No, it's not a huge maintenance burden, but it's quite the ugly wart
in our vfs layer that generally has pretty clean abstractions.

The non-shared version can also be a real performance problem on some
loads, but that's mainly a "real local filesystem" issue. Samba used
to (and presumably still does) do a *lot* of readdir calls for all the
name mangling.

We used to have similar horrors wrt ioctl's with the big kernel lock -
you can still see signs of that in the naming (ie the 'ioctl' function
pointer in the file operations structure is called 'unlocked_ioctl' -
even though it's been over a decade since we got rid of the 'locked'
one).

So that thing is just nasty.

> If filesystems do need to synchronize creates/deletes with readdir
> they would need to add a new internal lock and take it for every
> dir operation - it seems like a big hustle for little good reason.

Most of the time, they have that lock *anyway* - or, as I looked at
two cases, don't need any locking at all.

The pathname lookup parts of a filesystem need to be able to handle
concurrency within a directory anyway, because of how '->lookup()'
works.  Yes, our dentry layer helps a lot and serializes individual
name lookups, but basically no filesystem can rely on _just_ i_rwsem
anyway.

Of course, those locks are often about things like "read page X from
directory Y", so the locking can be about things like block allocation
etc. The bigger conceptual races - filename creation, lookup of the
same entry concurrently - are already handled by the VFS layer.

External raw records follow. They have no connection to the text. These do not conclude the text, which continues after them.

(** The shape of the double of a non-zero integer. *)
Lemma f64_shape z :
  exact z → z ≠ 0 →
  ∃ s m e, f64 z = S754_finite s m e ∧ s = (z <? 0) ∧ -52 ≤ e ≤ 0 ∧ Z.pos m = Z.abs z * 2 ^ (- e) ∧
    e = Z.log2 (Z.abs z) - 52 ∧ 2 ^ 52 ≤ Z.pos m < 2 ^ 53.
Proof.
  intros Hz Hne. assert (small (Z.abs z)) as Hs by (unfold exact, small in *; lia).
  pose proof (small_log2 _ Hs) as Hl. pose proof (nf_mantissa _ Hs) as Hm.
  exists (z <? 0), (Z.to_pos (Z.abs z * 2 ^ (52 - Z.log2 (Z.abs z)))), (Z.log2 (Z.abs z) - 52). split_and!; try lia; try done.
  - destruct (Z.ltb_spec z 0).
    + rewrite <-(Z.opp_involutive z) at 1. replace (- z) with (Z.abs z) by lia. by rewrite f64_neg.
    + replace z with (Z.abs z) at 1 by lia. by rewrite f64_pos.
  - rewrite Z2Pos.id by lia. do 2 f_equal. lia.
Qed.

Lemma signed_abs z (m : positive) k : Z.pos m = Z.abs z * k → cond_Zopp (z <? 0) (Z.pos m) = z * k.
Proof. intros ->. unfold cond_Zopp. destruct (Z.ltb_spec z 0); nia. Qed.

Lemma aligned z m e ez :
  Z.pos m = Z.abs z * 2 ^ (- e) → e ≤ 0 → ez ≤ e →
  cond_Zopp (z <? 0) (Z.pos (fst (shl_align m e ez))) = z * 2 ^ (- ez).
Proof.
  intros Hm He Hez. apply signed_abs. rewrite shl_align_fst, Hm, <-Z.mul_assoc, <-Z.pow_add_r by lia. do 2 f_equal. lia.
Qed.

(** Sums and differences. *)
Lemma fadd_exact a b : exact a → exact b → exact (a + b) → fadd (f64 a) (f64 b) = f64 (a + b).
Proof.
  intros Ha Hb Hab. destruct (decide (a = 0)) as [->|Hna].
  { rewrite f64_0, Z.add_0_l. destruct (decide (b = 0)) as [->|Hnb]; [done|].
    by destruct (f64_shape b Hb Hnb) as (s & m & e & -> & _). }
  destruct (decide (b = 0)) as [->|Hnb].
  { rewrite f64_0, Z.add_0_r. by destruct (f64_shape a Ha Hna) as (s & m & e & -> & _). }
  destruct (f64_shape a Ha Hna) as (s & m & e & -> & -> & He & Hm & _).
  destruct (f64_shape b Hb Hnb) as (s' & m' & e' & -> & -> & He' & Hm' & _).
  unfold fadd, SFadd. rewrite !aligned by (done || lia). rewrite <-Z.mul_add_distr_r. apply normalize_exact; [done|lia].
Qed.

Lemma fsub_exact a b : exact a → exact b → exact (a - b) → fsub (f64 a) (f64 b) = f64 (a - b).
Proof.
  intros Ha Hb Hab. destruct (decide (b = 0)) as [->|Hnb].
  { rewrite f64_0, Z.sub_0_r. destruct (decide (a = 0)) as [->|Hna]; [done|].
    by destruct (f64_shape a Ha Hna) as (s & m & e & -> & _). }
  destruct (f64_shape b Hb Hnb) as (s' & m' & e' & Hfb & Hs' & He' & Hm' & Hlog & _).
  destruct (decide (a = 0)) as [->|Hna].
  { rewrite f64_0, Hfb. simpl. replace (0 - b) with (- b) by lia.
    destruct (f64_shape (- b)) as (s & m & e & -> & -> & He & Hm & Hlog2 & _); [unfold exact in *; lia|lia|].
    rewrite Z.abs_opp in Hm, Hlog2. f_equal; [subst s'; destruct (Z.ltb_spec b 0), (Z.ltb_spec (- b) 0); try lia; done| |lia].
    apply Pos2Z.inj. rewrite Hm, Hm'. subst e e'. done. }
  destruct (f64_shape a Ha Hna) as (s & m & e & -> & -> & He & Hm & _). rewrite Hfb. subst s'.
  unfold fsub, SFsub. rewrite !aligned by (done || lia). rewrite <-Z.mul_sub_distr_r. apply normalize_exact; [done|lia].
Qed.

(** Products of non-negative integers. *)
Lemma fmul_exact a b : 0 ≤ a < 2 ^ 53 → 0 ≤ b < 2 ^ 53 → a * b < 2 ^ 53 → fmul (f64 a) (f64 b) = f64 (a * b).
Proof.
  intros Ha Hb Hab. destruct (decide (a = 0)) as [->|Hna].
  { rewrite f64_0, Z.mul_0_l. destruct (decide (b = 0)) as [->|Hnb]; [done|].
    destruct (f64_shape b) as (s & m & e & -> & -> & _); [unfold exact; lia|done|]. simpl.
    destruct (Z.ltb_spec b 0); [lia|done]. }
  destruct (decide (b = 0)) as [->|Hnb].
  { rewrite f64_0, Z.mul_0_r. destruct (f64_shape a) as (s & m & e & -> & -> & _); [unfold exact; lia|done|]. simpl.
    destruct (Z.ltb_spec a 0); [lia|done]. }
  destruct (f64_shape a) as (s & m & e & -> & -> & He & Hm & Hlog & Hr); [unfold exact; lia|done|].
  destruct (f64_shape b) as (s' & m' & e' & -> & -> & He' & Hm' & Hlog' & Hr'); [unfold exact; lia|done|].
  assert (Hs : small (a * b)) by (unfold small; nia). rewrite (f64_pos (a * b)) by done.
  unfold fmul, SFmul. destruct (Z.ltb_spec a 0), (Z.ltb_spec b 0); try lia. cbn [xorb].
  assert (Hprod : Z.pos (m * m') = a * b * 2 ^ (- (e + e'))).
  { rewrite Pos2Z.inj_mul, Hm, Hm', !Z.abs_eq by lia. rewrite Z.opp_add_distr, Z.pow_add_r by lia. lia. }
  apply round_aux_exact; [done| |done|lia].
  rewrite Z.abs_eq in Hlog, Hlog' by lia. pose proof (Z.log2_mul_below a b ltac:(lia) ltac:(lia)). lia.
Qed.

(** ** Comparison. *)

Lemma nf_compare a b (m m' : positive) :
  small a → small b → Z.pos m = a * 2 ^ (52 - Z.log2 a) → Z.pos m' = b * 2 ^ (52 - Z.log2 b) →
  match Z.compare (Z.log2 a - 52) (Z.log2 b - 52) with Lt => Lt | Gt => Gt | Eq => Pos.compare_cont Eq m m' end = Z.compare a b.
Proof.
  intros Ha Hb Hm Hm'. change (Pos.compare_cont Eq m m') with (Z.pos m ?= Z.pos m'). rewrite Hm, Hm'.
  destruct (Z.compare_spec (Z.log2 a - 52) (Z.log2 b - 52)) as [Heq|Hlt|Hgt].
  - replace (Z.log2 a) with (Z.log2 b) by lia. pose proof (small_log2 b Hb).
    assert (0 < 2 ^ (52 - Z.log2 b)) by (apply Z.pow_pos_nonneg; lia).
    destruct (Z.compare_spec a b) as [->|?|?]; [apply Z.compare_refl|apply Z.compare_lt_iff; nia|apply Z.compare_gt_iff; nia].
  - symmetry. apply Z.compare_lt_iff. apply Z.log2_lt_cancel. lia.
  - symmetry. apply Z.compare_gt_iff. apply Z.log2_lt_cancel. lia.
Qed.

Lemma fcompare_exact a b : exact a → exact b → SFcompare (f64 a) (f64 b) = Some (Z.compare a b).
Proof.
  intros Ha Hb. destruct (decide (a = 0)) as [->|Hna].
  { rewrite f64_0. destruct (decide (b = 0)) as [->|Hnb]; [done|].
    destruct (f64_shape b Hb Hnb) as (s & m & e & -> & -> & _). simpl. destruct (Z.ltb_spec b 0), b; try lia; done. }
  destruct (f64_shape a Ha Hna) as (s & m & e & -> & -> & He & Hm & Hlog & _).
  destruct (decide (b = 0)) as [->|Hnb]; [simpl; destruct (Z.ltb_spec a 0), a; try lia; done|].
  destruct (f64_shape b Hb Hnb) as (s' & m' & e' & -> & -> & He' & Hm' & Hlog' & _).
  assert (Hc := nf_compare (Z.abs a) (Z.abs b) m m' ltac:(unfold small, exact in *; lia) ltac:(unfold small, exact in *; lia)
    ltac:(rewrite Hm; do 2 f_equal; lia) ltac:(rewrite Hm'; do 2 f_equal; lia)).
  rewrite <-Hlog, <-Hlog' in Hc. simpl. f_equal. destruct (Z.ltb_spec a 0), (Z.ltb_spec b 0).
  - transitivity (CompOpp (Z.compare (Z.abs a) (Z.abs b))).
    + rewrite <-Hc. by destruct (Z.compare e e').
    + rewrite <-Z.compare_antisym. replace (Z.abs a) with (- a) by lia. replace (Z.abs b) with (- b) by lia. apply Z.compare_opp.
  - symmetry. apply Z.compare_lt_iff. lia.
  - symmetry. apply Z.compare_gt_iff. lia.
  - rewrite Hc. f_equal; lia.
Qed.

Lemma flt_exact a b : exact a → exact b → flt (f64 a) (f64 b) = (a <? b).
Proof. intros Ha Hb. unfold flt, SFltb, Z.ltb. rewrite fcompare_exact by done. by destruct (a ?= b). Qed.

So those locks generally already exist. They just need to be checked
cover readdir too.

Normally readdir iteration is very similar to lookup().

The *one* exception tends to be directory entry caches, although
sometimes those too are shared with lookup.

> Perhaps it would have been more elegant to replace the
> iterate_shared/iterate duality with an fs_type flag.
> And it would be very simple to make that change.

No.

You're missing the point. It's not the *flag* and "we have two
different iterate functions" that is the ugly part.

Making it a filesystem flag would not have made any difference - it
would still be the same horrendous wart at the vfs level, and it would
be in some sense worse because now it's split into two different
independent things that are tied together.

> Hmm, I wonder. Can gentents() proceed without f_pos_lock on
> single f_count and then a cloned fd created and another gentents()
> races with the first one?

That would break much more important system calls than getdents (ie
basic read/write).

So if fdget_pos() were to be broken, we have much bigger issues.

In case  you care, the thing that protects us against another thread
using the same file descriptor is

  fdget_pos ->
    __fdget_pos ->
      __fdget ->
        __fdget_light ->
          check current->files->count
          do full __fdget() if it's > 1

and then __fdget_pos() does that

                if (file_count(file) > 1) {
                        v |= FDPUT_POS_UNLOCK;
                        mutex_lock(&file->f_pos_lock);
                }

check afterwards.

IOW, this code is carefully written to avoid both the file pointer
reference increment *and* the f_pos_lock in the common case of a
single-threaded process that only has the file open once.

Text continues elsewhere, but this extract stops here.